We can resolve the bioavailable nitrogen demand by peeing on our plants! Well…using processed wastewater, that is. Our wastewater has tons of bioavailable nitrogen. If we separate our poo and pee, since urine is largely sterile, it can be processed and used as fertilizer (supplying plants with nitrogen, phosphorous, and potassium). Poop has more pathogens to get rid of first, but it too can be a rich addition to your soil.
As spring sprouts its little life forms, think of ourselves as a part of the system. We might be the growers, we might be the eaters, we might be the poopers, but we all play a part in the big cycles of life. Take a look at a teaspoon of soil and thank all of the microbes that are turning waste into resources. The more we can work in tune with these tiny living organisms, the better off we will be as well.
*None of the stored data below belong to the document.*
(** X6.  In the running module an icon is marked [modelLoaded] exactly when
    it has its pivot; the load requests in flight are for distinct icons that
    have no model yet, and before the models are requested every icon is
    unloaded.  So the load callback installs a model into an unloaded icon
    only: it marks that icon loaded, gives it its pivot, leaves every other
    icon alone, and no callback is left that could install a second model
    into a loaded icon. *)
Theorem X6_model_installed_once (page : Page) (s : State) :
  reachable page s ->
  Forall (fun ic => modelLoaded ic = true <-> pivot ic <> None) (icons (closure s)) /\
  NoDup (inflight (browser s)) /\
  (forall i, In i (inflight (browser s)) ->
     exists ic, nth_error (icons (closure s)) i = Some ic /\
                pivot ic = None /\ modelLoaded ic = false) /\
  (modelsRequested (closure s) = false -> Forall unloaded (icons (closure s))) /\
  (forall i ic g, nth_error (icons (closure s)) i = Some ic ->
     modelLoaded ic = true -> step s (ModelLoaded i g) = Some s) /\
  (forall i g, In i (inflight (browser s)) ->
     exists s' ic',
       step s (ModelLoaded i g) = Some s' /\
       nth_error (icons (closure s')) i = Some ic' /\
       modelLoaded ic' = true /\ pivot ic' <> None /\
       ~ In i (inflight (browser s')) /\
       forall j, j <> i ->
         nth_error (icons (closure s')) j = nth_error (icons (closure s)) j).
Proof.
  intros Hr. destruct (reachable_load_ok Hr) as (A & B & C & D).
  split; [exact C|]. split; [exact A|]. split; [exact B|].
  split; [intros Hf; apply (D Hf)|]. split.
  - intros i ic g Hn Hm. simpl.
    destruct (in_natb i (inflight (browser s))) eqn:Ei; [|reflexivity].
    unfold in_natb in Ei. destruct (in_dec _ _ _) as [Hin|]; [|discriminate].
    destruct (B i Hin) as (ic0 & Hn0 & _ & Hm0). congruence.
  - intros i g Hin. destruct (B i Hin) as (ic & Hn & _).
    simpl. unfold in_natb. destruct (in_dec _ _ _) as [_|N]; [|contradiction].
    eexists. exists (onModelLoaded g ic). split; [reflexivity|]. cbn.
    split; [now apply nth_error_update_at_same|].
    split; [reflexivity|]. split; [discriminate|].
    split; [apply remove_In|].
    intros j Hj. apply nth_error_update_at_other. congruence.
Qed.

Lemma X6_model_installed_once_witness :
  let s := sampleAfter sampleShown in
  inflight (browser s) = [1] /\
  step s (ModelLoaded 0 sampleGltf) = Some s.
Proof.
  intros s.
  assert (R : reachable samplePage s) by (subst s; sample_reachable).
  destruct (nth_error (icons (closure s)) 0) as [ic|] eqn:Ek;
    [|vm_compute in Ek; discriminate].
  destruct (@X6_model_installed_once samplePage s R) as (_ & _ & _ & _ & H & _).
  split; [vm_compute; reflexivity|].
  apply (H 0 ic sampleGltf Ek).
  vm_compute in Ek. injection Ek as <-. reflexivity.
Defined.

(** ** Nothing happens before the footer shows *)

Lemma drag_handler_unloaded f ic : drag_handler f -> unloaded ic -> unloaded (f ic).
Proof.
  intros Hf Hu. apply unloaded_view. rewrite (drag_handler_view ic Hf).
  now apply unloaded_view.
Qed.

Lemma dormant_on_icon i f s : drag_handler f -> dormant s -> dormant (on_icon i f s).
Proof.
  intros Hf (A & B & C & D & E & F & G & H & I & J).
  repeat (split; [assumption|]). simpl.
  apply Forall_update_at; auto using drag_handler_unloaded.
Qed.

Lemma dormant_stop s : dormant s -> stopAnimating s = on_closure (with_isAnimating false) s.
Proof.
  intros (_ & B & _). rewrite stopAnimating_steps. now rewrite B.
Qed.

Lemma step_dormant s e :
  dormant s -> shows e = false -> exists s', step s e = Some s' /\ dormant s'.
Proof.
  intros Hd Hs. destruct e as [i type x|type x|entries now|id now|i g|i|]; simpl.
  - destruct (in_dec _ _ _); [|exists s; auto].
    eexists; split; [reflexivity|]. unfold containerHandler, onClick.
    repeat match goal with |- context [string_dec ?a ?b] => destruct (string_dec a b) end;
      auto using dormant_on_icon, dh_start.
    destruct (nth_error _ i) as [ic|]; auto. destruct (negb (hasDragged ic)); auto.
  - eexists; split; [reflexivity|]. unfold dispatchWindow.
    apply (fold_left_inv dormant); auto.
    intros b eh Hb. destruct (string_dec (fst eh) type); auto.
    destruct (snd eh); simpl; auto using dormant_on_icon, dh_move, dh_touch, dh_end.
  - destruct (observed (browser s)); [exists s; auto|].
    revert s Hd. simpl in Hs.
    induction entries as [|[|] rest IH]; intros s Hd; simpl in *; try discriminate.
    + exists s. auto.
    + apply (IH Hs). rewrite (dormant_stop Hd).
      destruct Hd as (A & B & C & D & E & F & G & H & I & J).
      repeat (split; [assumption || reflexivity|]). exact J.
  - destruct Hd as (A & B & C & D & E & F & G & H & I & J).
    rewrite I. simpl. exists s. split; [reflexivity|].
    repeat (split; [assumption|]). exact J.
  - destruct Hd as (A & B & C & D & E & F & G & H & I & J).
    rewrite F. simpl. exists s. split; [reflexivity|].
    repeat (split; [assumption|]). exact J.
  - eexists; split; [reflexivity|].
    destruct Hd as (A & B & C & D & E & F & G & H & I & J).
    unfold dormant. cbn. rewrite F. simpl.
    repeat (split; [assumption || reflexivity|]). exact J.
  - exists (dispose s). split; [reflexivity|].
    destruct Hd as (A & B & C & D & E & F & G & H & I & J).
    destruct (dispose_spec s)
      as ((A1 & A2 & A3 & A4 & A5 & A6) & (B1 & B2 & B3 & B4 & B5 & B6) & R & _).
    unfold dormant.
    rewrite A1, A2, A3, A4, A5, B3, B4, B5, R, B, I, dispose_inflight.
    repeat (split; [assumption || reflexivity|]). exact J.
Qed.

(** X7.  Until the footer first intersects the viewport the module stays
    idle, whatever else happens to it (pointer events, stray callbacks, even
    [dispose()]): no model is requested, no renderer is constructed, no frame
    callback is scheduled, nothing is drawn, and every icon stays unloaded. *)
Theorem X7_idle_until_footer_shows (page : Page) (s0 : State) (es : list Event) :
  boot page = Some s0 ->
  forallb (fun e => negb (shows e)) es = true ->
  exists s,
    run s0 es = Some s /\
    modelsRequested (closure s) = false /\ loadRequests (browser s) = [] /\
    sharedRenderer (closure s) = None /\ renderers (browser s) = [] /\
    isAnimating (closure s) = false /\ rafPending (browser s) = [] /\
    drawLog (browser s) = [] /\
    Forall unloaded (icons (closure s)).
Proof.
  intros Hb Hq.
  assert (Hd : dormant s0).
  { destruct (boot_quiet _ Hb) as (U & A & B & C & D & E & F & G & H & I & _).
    repeat (split; [assumption|]). exact U. }
  clear Hb. revert s0 Hd.
  induction es as [|e es IH]; intros s0 Hd; simpl in *.
  - exists s0. split; [reflexivity|].
    destruct Hd as (A & B & C & D & E & F & G & H & I & J). repeat split; assumption.
  - apply andb_true_iff in Hq. destruct Hq as [He Hq]. apply negb_true_iff in He.
    destruct (@step_dormant s0 e Hd He) as (s1 & E & Hd1). rewrite E. auto.
Qed.

Lemma X7_idle_until_footer_shows_witness :
  exists s,
    run (sampleAfter [])
        [ ContainerEvent 0 "mousedown" 3; WindowEvent "mousemove" 30;
          Intersection [false] 1000; AnimationFrame 0 1500;
          ModelLoaded 0 sampleGltf; WindowEvent "mouseup" 30;
          ContainerEvent 0 "click" 30 ] = Some s /\
    loadRequests (browser s) = [] /\ renderers (browser s) = [] /\
    drawLog (browser s) = [].
Proof.
  assert (B : boot samplePage = Some (sampleAfter [])) by (vm_compute; reflexivity).
  destruct (@X7_idle_until_footer_shows samplePage _
              [ ContainerEvent 0 "mousedown" 3; WindowEvent "mousemove" 30;
                Intersection [false] 1000; AnimationFrame 0 1500;
                ModelLoaded 0 sampleGltf; WindowEvent "mouseup" 30;
                ContainerEvent 0 "click" 30 ] B eq_refl)
    as (s & E & _ & L & _ & R & _ & _ & D & _).
  exists s. auto.
Defined.

(** ** No handler throws *)

(** X8.  No event handler of the running module throws: from any state the
    module can reach, any further sequence of events runs to the end.  In
    particular a frame never reads [rotation] on a [null] pivot, because
    every icon marked [modelLoaded] has its pivot. *)
Theorem X8_no_handler_throws (page : Page) (s : State) (es : list Event) :
  reachable page s ->
  Forall loaded_has_pivot (icons (closure s)) /\
  exists s', run s es = Some s' /\ reachable page s'.
Proof.
  intros Hr. pose proof (reachable_Inv Hr) as HI.
  split; [apply icon_ok_loaded, HI|].
  destruct (run_Inv es HI) as (s' & E & _). exists s'. split; [exact E|].
  destruct Hr as (s0 & es0 & Hb & Hrun). exists s0, (es0 ++ es).
  split; [exact Hb|]. now rewrite (@run_app _ _ _ _ Hrun).
Qed.

Lemma X8_no_handler_throws_witness :
  exists s', run (sampleAfter sampleShown)
                 [ AnimationFrame 1 2500; Dispose; AnimationFrame 2 3000;
                   ModelLoaded 1 sampleGltf; Intersection [true] 3500 ] = Some s'.
Proof.
  assert (R : reachable samplePage (sampleAfter sampleShown)) by sample_reachable.
  destruct (@X8_no_handler_throws samplePage _
              [ AnimationFrame 1 2500; Dispose; AnimationFrame 2 3000;
                ModelLoaded 1 sampleGltf; Intersection [true] 3500 ] R)
    as (_ & s' & E & _).
  exists s'. exact E.
Defined.

(** ** The loop keeps itself going *)

(** X9.  While the loop runs exactly one frame callback is pending, the one
    [animFrameId] names.  When it comes due, the frame re-arms the loop
    before anything else: afterwards the loop still runs, exactly one
    callback is pending again, the shared renderer exists, and every other
    frame id the browser might offer is ignored. *)
Theorem X9_frame_rearms_the_loop (page : Page) (s : State) (now : float) :
  reachable page s ->
  isAnimating (closure s) = true ->
  exists id,
    animFrameId (closure s) = Some id /\ rafPending (browser s) = [id] /\
    (forall id', id' <> id -> step s (AnimationFrame id' now) = Some s) /\
    exists s' next,
      step s (AnimationFrame id now) = Some s' /\
      isAnimating (closure s') = true /\
      animFrameId (closure s') = Some next /\ rafPending (browser s') = [next] /\
      next = rafNext (browser s) /\ rafNext (browser s') = S next /\
      sharedRenderer (closure s') = Some (renderer0 page) /\
      Forall2 (frame_rel (now * 0.001)) (icons (closure s)) (icons (closure s')).
Proof.
  intros Hr Ha. pose proof (reachable_Inv Hr) as HI.
  pose proof (inv_raf HI) as R. unfold raf_ok in R. rewrite Ha in R.
  destruct R as (id & Hf & Hp). exists id. split; [exact Hf|]. split; [exact Hp|].
  split.
  { intros id' Hne. simpl. rewrite Hp. unfold in_natb.
    destruct (in_dec Nat.eq_dec id' [id]) as [[->|[]]|]; [congruence | reflexivity]. }
  simpl. rewrite Hp. unfold in_natb.
  destruct (in_dec Nat.eq_dec id [id]) as [_|N]; [|elim N; now left].
  set (s1 := on_browser (cancelAnimationFrame id) s).
  destruct (animate_after_frame now s1) as (ics' & F & E);
    [exact Ha | apply icon_ok_loaded, HI |].
  rewrite E. eexists. exists (rafNext (browser s)). split; [reflexivity|].
  destruct (inv_renderer HI) as (N1 & N2 & N3).
  subst s1. unfold after_frame, getSharedRenderer, requestAnimationFrame. cbn.
  destruct (sharedRenderer (closure s)) as [r|] eqn:Er; cbn;
    rewrite Hp; simpl; (destruct (Nat.eq_dec id id) as [_|N]; [|congruence]).
  - destruct N3 as [-> _]. repeat split; auto.
  - destruct N3 as [N3|[N3 _]].
    + rewrite N3, N1. repeat split; auto.
    + rewrite (N2 N3) in Ha. discriminate.
Qed.

Lemma X9_frame_rearms_the_loop_witness :
  let s := sampleAfter sampleShown in
  rafPending (browser s) = [1] /\
  exists s', step s (AnimationFrame 1 2500) = Some s' /\
             rafPending (browser s') = [2].
Proof.
  intros s.
  assert (R : reachable samplePage s) by (subst s; sample_reachable).
  destruct (@X9_frame_rearms_the_loop samplePage s 2500 R eq_refl)
    as (id & Hf & Hp & _ & s' & next & E & _ & _ & P & Hn & _).
  assert (Hid : id = 1).
  { assert (E1 : Some id = animFrameId (closure s)) by (symmetry; exact Hf).
    vm_compute in E1. now injection E1. }
  subst id. split; [exact Hp|]. exists s'. split; [exact E|].
  rewrite P, Hn. vm_compute. reflexivity.
Defined.

(** ** After [dispose()] *)

Lemma fold_filter_id ics : forall d,
  (forall e ic, In e d -> In ic ics -> fst e <> canvas_id (canvas2d ic)) ->
  fold_left (fun d ic => filter (not_canvas_of ic) d) ics d = d.
Proof.
  induction ics as [|ic rest IH]; intros d H; simpl; [reflexivity|].
  rewrite filter_keeps_all.
  - apply IH. intros e ic' He Hic. apply (H e ic'); auto. now right.
  - intros e He. unfold not_canvas_of.
    destruct (Nat.eqb_spec (fst e) (canvas_id (canvas2d ic))) as [E|]; [|reflexivity].
    elim (H e ic He); auto. now left.
Qed.

Lemma remove_all_nil L : remove_all L [] = [].
Proof. unfold remove_all. induction L; simpl; auto. Qed.

Lemma closure_ext (c c' : Closure) :
  pixelRatio c' = pixelRatio c -> sharedRenderer c' = sharedRenderer c ->
  icons c' = icons c -> modelsRequested c' = modelsRequested c ->
  animFrameId c' = animFrameId c -> isAnimating c' = isAnimating c -> c' = c.
Proof. destruct c, c'. simpl. intros; subst; reflexivity. Qed.

Lemma icon_resources_no_renderer ic n : ~ In (RendererRes n) (icon_resources ic).
Proof.
  unfold icon_resources. intros H. apply in_flat_map in H.
  destruct H as (p & _ & H). unfold disposeObject in H.
  apply in_app_or in H. destruct H as [H|H].
  - destruct (geometry p); simpl in H; [destruct H as [H|[]]; discriminate|contradiction].
  - destruct (material p) as [|m|ms]; simpl in H.
    + contradiction.
    + destruct H as [H|[]]; discriminate.
    + apply in_map_iff in H. destruct H as (m & H & _). discriminate.
Qed.
(** Bitwise XOR keeps a signed [k+1]-bit value in range. *)
Lemma lxor_signed_range (k a b : Z) :
  0 <= k -> - 2 ^ k <= a < 2 ^ k -> 0 <= b < 2 ^ k ->
  - 2 ^ k <= Z.lxor a b < 2 ^ k.
Proof.
  intros Hk Ha Hb.
  assert (Hpos : forall u v, 0 <= u < 2 ^ k -> 0 <= v < 2 ^ k ->
                             0 <= Z.lxor u v < 2 ^ k).
  { intros u v Hu Hv.
    assert (H0 : 0 <= Z.lxor u v) by (apply Z.lxor_nonneg; lia).
    split; [exact H0|].
    destruct (Z.eq_dec (Z.lxor u v) 0) as [E|E];
      [rewrite E; apply Z.pow_pos_nonneg; lia|].
    assert (Hk0 : 0 < k).
    { destruct (Z.eq_dec k 0) as [->|]; [|lia].
      exfalso. apply E. change (2 ^ 0) with 1 in Hu, Hv.
      replace u with 0 by lia. replace v with 0 by lia. reflexivity. }
    apply Z.log2_lt_pow2; [lia|].
    pose proof (Z.log2_lxor u v ltac:(lia) ltac:(lia)) as Hl.
    assert (Hu' : Z.log2 u < k).
    { destruct (Z.eq_dec u 0) as [->|]; [simpl; lia|apply Z.log2_lt_pow2; lia]. }
    assert (Hv' : Z.log2 v < k).
    { destruct (Z.eq_dec v 0) as [->|]; [simpl; lia|apply Z.log2_lt_pow2; lia]. }
    lia. }
  destruct (Z.lt_ge_cases a 0) as [Hneg|Hnn].
  - assert (Hl : Z.lxor a b = Z.lnot (Z.lxor (Z.lnot a) b)).
    { rewrite <- Z.lnot_lxor_l, Z.lnot_involutive. reflexivity. }
    rewrite Hl. unfold Z.lnot in *.
    specialize (Hpos (Z.pred (- a)) b ltac:(lia) Hb). lia.
  - specialize (Hpos a b ltac:(lia) Hb). lia.
Qed.

(** Masking to 32 bits does not change the four low bytes. *)
Lemma low_byte_of_masked (x s : Z) :
  0 <= s <= 24 ->
  Z.land (Z.shiftr (Z.land x 0xffffffff) s) 0xff = Z.land (Z.shiftr x s) 0xff.
Proof.
  intros Hs. apply Z.bits_inj'. intros i Hi.
  rewrite !Z.land_spec, !Z.shiftr_spec by lia. rewrite Z.land_spec.
  change 0xff with (Z.ones 8). change 0xffffffff with (Z.ones 32).
  destruct (Z.lt_ge_cases i 8) as [Hlt|Hge].
  - rewrite (Z.ones_spec_low 32 (i + s)) by lia. rewrite andb_true_r. reflexivity.
  - rewrite (Z.ones_spec_high 8 i) by lia. rewrite !andb_false_r. reflexivity.
Qed.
My favorite road-side game: is it Gatorade or is it pee?
Refresh
Household: It’s time to play with color! Bigleaf Hydrangeas are a type of flowering plant that changes color based on the pH of the soil. You might be able to put some eggshells or coffee grounds to good use this spring.
Transportation: Nitrogen is everywhere. It is even spewing out of cars! But do not breathe the smoggy fumes…these are lung cancer seeds.
Mentality: Read The Four Winds, a story about persevering through the Dust Bowl and a search for a better land. I cried. You probably will, too. (And simultaneously, be fascinated by the resilience of people and the critical role that healthy soils play in the US.)
Health: After a ski day, we drink Pedialyte. At this point, it is tradition. Pedialyte has three key electrolytes: sodium, chloride, and potassium, which help rehydrate cells and deliver electrical signals throughout your body. They know us adults are trying to get lyte.
Community: Poop has been around for a long time. Read about how it was traded as a valuable commodity throughout Asia back in the day.
Mouthwatering
BUTTER BEANS
An old Italian man recently introduced me to magic beans. These beans are so good. Next thing you know, you’ll be saying abracadabra, hoping you can conjure an infinite supply, just like me.
The wise man also emphasized “it’s all about the ingredients”. So do your best…
Ingredients:
16 ounces beans (Corona, Chickpeas, or any white bean)
2 tablespoons olive oil
8 garlic cloves, thinly sliced
1/4 tsp baking soda
1-2 parmesan rinds
1 teaspoon crushed red pepper flakes
kosher salt + freshly ground pepper
2/3 cup parmesan, finely grated
6 tablespoons unsalted butter, cut into cubes
Game Time
PaddleSmash is actually a thing!? I think this is a manifestation of a dream I had.
We will send you off with sprigs of life in a desert.